━━━━━ RECORD EXTRACTS
(** ** The stress flag over a whole run *)

Lemma toggles_cons ev evs :
  toggles (ev :: evs)
  = if is_toggle ev then S (toggles evs) else toggles evs.
Proof. unfold toggles. cbn. by destruct (is_toggle ev). Qed.

(** X6. Only POST /stress changes the flag: after any sequence of requests
    and loop iterations the flag is its initial value if the sequence holds
    an even number of POST /stress requests, and the opposite value if it
    holds an odd number. *)
Theorem stress_flag_parity (evs : list event) (st : app_state) :
  stress_test_active (run evs st)
  = xorb (Nat.odd (toggles evs)) (stress_test_active st).
Proof.
  revert st. induction evs as [|ev evs IH]; intros st.
  - cbn. by destruct (stress_test_active st).
  - rewrite run_cons, IH, step_flag, toggles_cons.
    destruct (is_toggle ev); [|reflexivity].
    rewrite Nat.odd_succ, <- Nat.negb_odd.
    by destruct (Nat.odd (toggles evs)), (stress_test_active st).
Qed.

(** ** Sums of the counters under the loop *)

Lemma monitor_worker_cons e es st :
  monitor_worker (e :: es) st = monitor_worker es (monitor_iteration e st).1.
Proof. reflexivity. Qed.

(** X7. While the flag is true every loop iteration raises the sum of the
    code series by exactly one and the sum of the action series by exactly
    one, so [k] iterations raise each sum by [k]; while it is false the sums
    do not move. The loop itself never changes the flag. *)
Theorem monitor_worker_totals (es : list tick_env) (st : app_state) :
  let st' := monitor_worker es st in
  let gain := if stress_test_active st then N.of_nat (length es) else 0%N in
  total (HTTP_CODE_COUNTER st') = (total (HTTP_CODE_COUNTER st) + gain)%N
  ∧ total (USER_ACTIONS st') = (total (USER_ACTIONS st) + gain)%N
  ∧ stress_test_active st' = stress_test_active st.
Proof.
  revert st. induction es as [|e es IH]; intros st; cbn zeta.
  - cbn. destruct (stress_test_active st); split_and!; (done || lia).
  - rewrite monitor_worker_cons.
    destruct (IH (monitor_iteration e st).1) as (Hc & Ha & Hf).
    destruct (monitor_iteration_fields e st) as (Hc1 & Ha1 & _ & _ & Hf1 & _).
    rewrite Hc, Ha, Hf, Hf1, Hc1, Ha1.
    destruct (stress_test_active st).
    + rewrite !total_labels_inc. cbn [length]. split_and!; (done || lia).
    + split_and!; (done || lia).
Qed.

(** ** GET /status: when the answer is "Invalid code" *)

(** X8. The body "Invalid code" is sent exactly for the codes outside
    100, 101 and 304 that [int] rejects; every other request is sent the
    body naming its code, or no body when its status is 1xx, 204 or 304. *)
Theorem invalid_code_iff (args : gmap string string) (st : app_state) :
  let code_val := get args "code" "200" in
  let r := send (make_response (handle_status args st).1) in
  (data r = Text "Invalid code"
   ↔ (code_val ∉ passthrough_codes) ∧ Py.int code_val = None)
  ∧ (data r ≠ Text "Invalid code" →
     data r = sent_body (status_code r) (recorded code_val)).
Proof.
  intros code_val r. subst r. rewrite send_status, send_data.
  unfold handle_status. fold code_val.
  case_bool_decide as Hin.
  - cbn. split; [|done]. split; [discriminate|].
    intros [Hout _]. by destruct Hout.
  - destruct (Py.int code_val) as [n|]; cbn [fst make_response status_code data].
    + split; [|done]. split; [|intros [_ ?]; discriminate].
      unfold sent_body. destruct (bodyless n); discriminate.
    + split; [|done]. split; [|done]. intros _. split; done.
Qed.

Lemma invalid_code_iff_witness :
  let args : gmap string string := {["code" := "404"]}%string in
  data (send (make_response (handle_status args (init 0)).1))
  = Text "HTTP 404 recorded".
Proof.
  intros args.
  apply (proj2 (invalid_code_iff args (init 0))).
  vm_compute. discriminate.
Defined.

(** ** Log output over a whole run *)

Lemma written_at_most_one ev st : (length (written ev st) ≤ 1)%nat.
Proof.
  destruct ev as [|form|args|form| | |e]; cbn; try lia.
  destruct (stress_test_active st); [|cbn; lia].
  unfold stress_lines.
  destruct (_ <? 0.1)%float; [cbn; lia|].
  destruct (_ <? 0.3)%float; [cbn; lia|].
  destruct (_ <? 0.6)%float; cbn; lia.
Qed.

(** X9. Nothing ever removes or rewrites a line of the log output: after
    any sequence of requests and loop iterations the earlier output is a
    prefix of the later one, and the sequence has added at most one line
    per event. *)
Theorem stdout_append_only (evs : list event) (st : app_state) :
  ∃ lines,
    stdout (run evs st) = stdout st ++ lines
    ∧ (length lines ≤ length evs)%nat.
Proof.
  revert st. induction evs as [|ev evs IH]; intros st.
  - exists []. cbn. by rewrite app_nil_r.
  - rewrite run_cons. destruct (IH (step ev st)) as (lines & Hout & Hlen).
    exists (written ev st ++ lines). split.
    + by rewrite Hout, step_stdout, <- app_assoc.
    + rewrite length_app. pose proof (written_at_most_one ev st). cbn. lia.
Qed.

(** ** The registration loop *)

Lemma reading_register_labels ls c l :
  reading (register_labels ls c) l = reading c l.
Proof.
  unfold reading at 1. rewrite register_labels_lookup.
  by destruct (decide (l ∈ ls)).
Qed.

Lemma dom_register_labels ls : ∀ c : gmap string N,
  dom (register_labels ls c) = list_to_set ls ∪ dom c.
Proof.
  induction ls as [|x ls IH]; intros c.
  - cbn. set_solver.
  - change (register_labels (x :: ls) c)
      with (register_labels ls (labels_inc x 0 c)).
    rewrite IH, dom_labels_inc. set_solver.
Qed.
━━━━━━━━━━
_EXERCISE:_ Exactly the lines above from the one with "let gain := if" to the one with "- destruct (Py.int", both included, are to be quoted; leave the rest out.

_RESPONSE TO THE TASK:_
  let gain := if stress_test_active st then N.of_nat (length es) else 0%N in
  total (HTTP_CODE_COUNTER st') = (total (HTTP_CODE_COUNTER st) + gain)%N
  ∧ total (USER_ACTIONS st') = (total (USER_ACTIONS st) + gain)%N
  ∧ stress_test_active st' = stress_test_active st.
Proof.
  revert st. induction es as [|e es IH]; intros st; cbn zeta.
  - cbn. destruct (stress_test_active st); split_and!; (done || lia).
  - rewrite monitor_worker_cons.
    destruct (IH (monitor_iteration e st).1) as (Hc & Ha & Hf).
    destruct (monitor_iteration_fields e st) as (Hc1 & Ha1 & _ & _ & Hf1 & _).
    rewrite Hc, Ha, Hf, Hf1, Hc1, Ha1.
    destruct (stress_test_active st).
    + rewrite !total_labels_inc. cbn [length]. split_and!; (done || lia).
    + split_and!; (done || lia).
Qed.

(** ** GET /status: when the answer is "Invalid code" *)

(** X8. The body "Invalid code" is sent exactly for the codes outside
    100, 101 and 304 that [int] rejects; every other request is sent the
    body naming its code, or no body when its status is 1xx, 204 or 304. *)
Theorem invalid_code_iff (args : gmap string string) (st : app_state) :
  let code_val := get args "code" "200" in
  let r := send (make_response (handle_status args st).1) in
  (data r = Text "Invalid code"
   ↔ (code_val ∉ passthrough_codes) ∧ Py.int code_val = None)
  ∧ (data r ≠ Text "Invalid code" →
     data r = sent_body (status_code r) (recorded code_val)).
Proof.
  intros code_val r. subst r. rewrite send_status, send_data.
  unfold handle_status. fold code_val.
  case_bool_decide as Hin.
  - cbn. split; [|done]. split; [discriminate|].
    intros [Hout _]. by destruct Hout.
  - destruct (Py.int code_val) as [n|]; cbn [fst make_response status_code data].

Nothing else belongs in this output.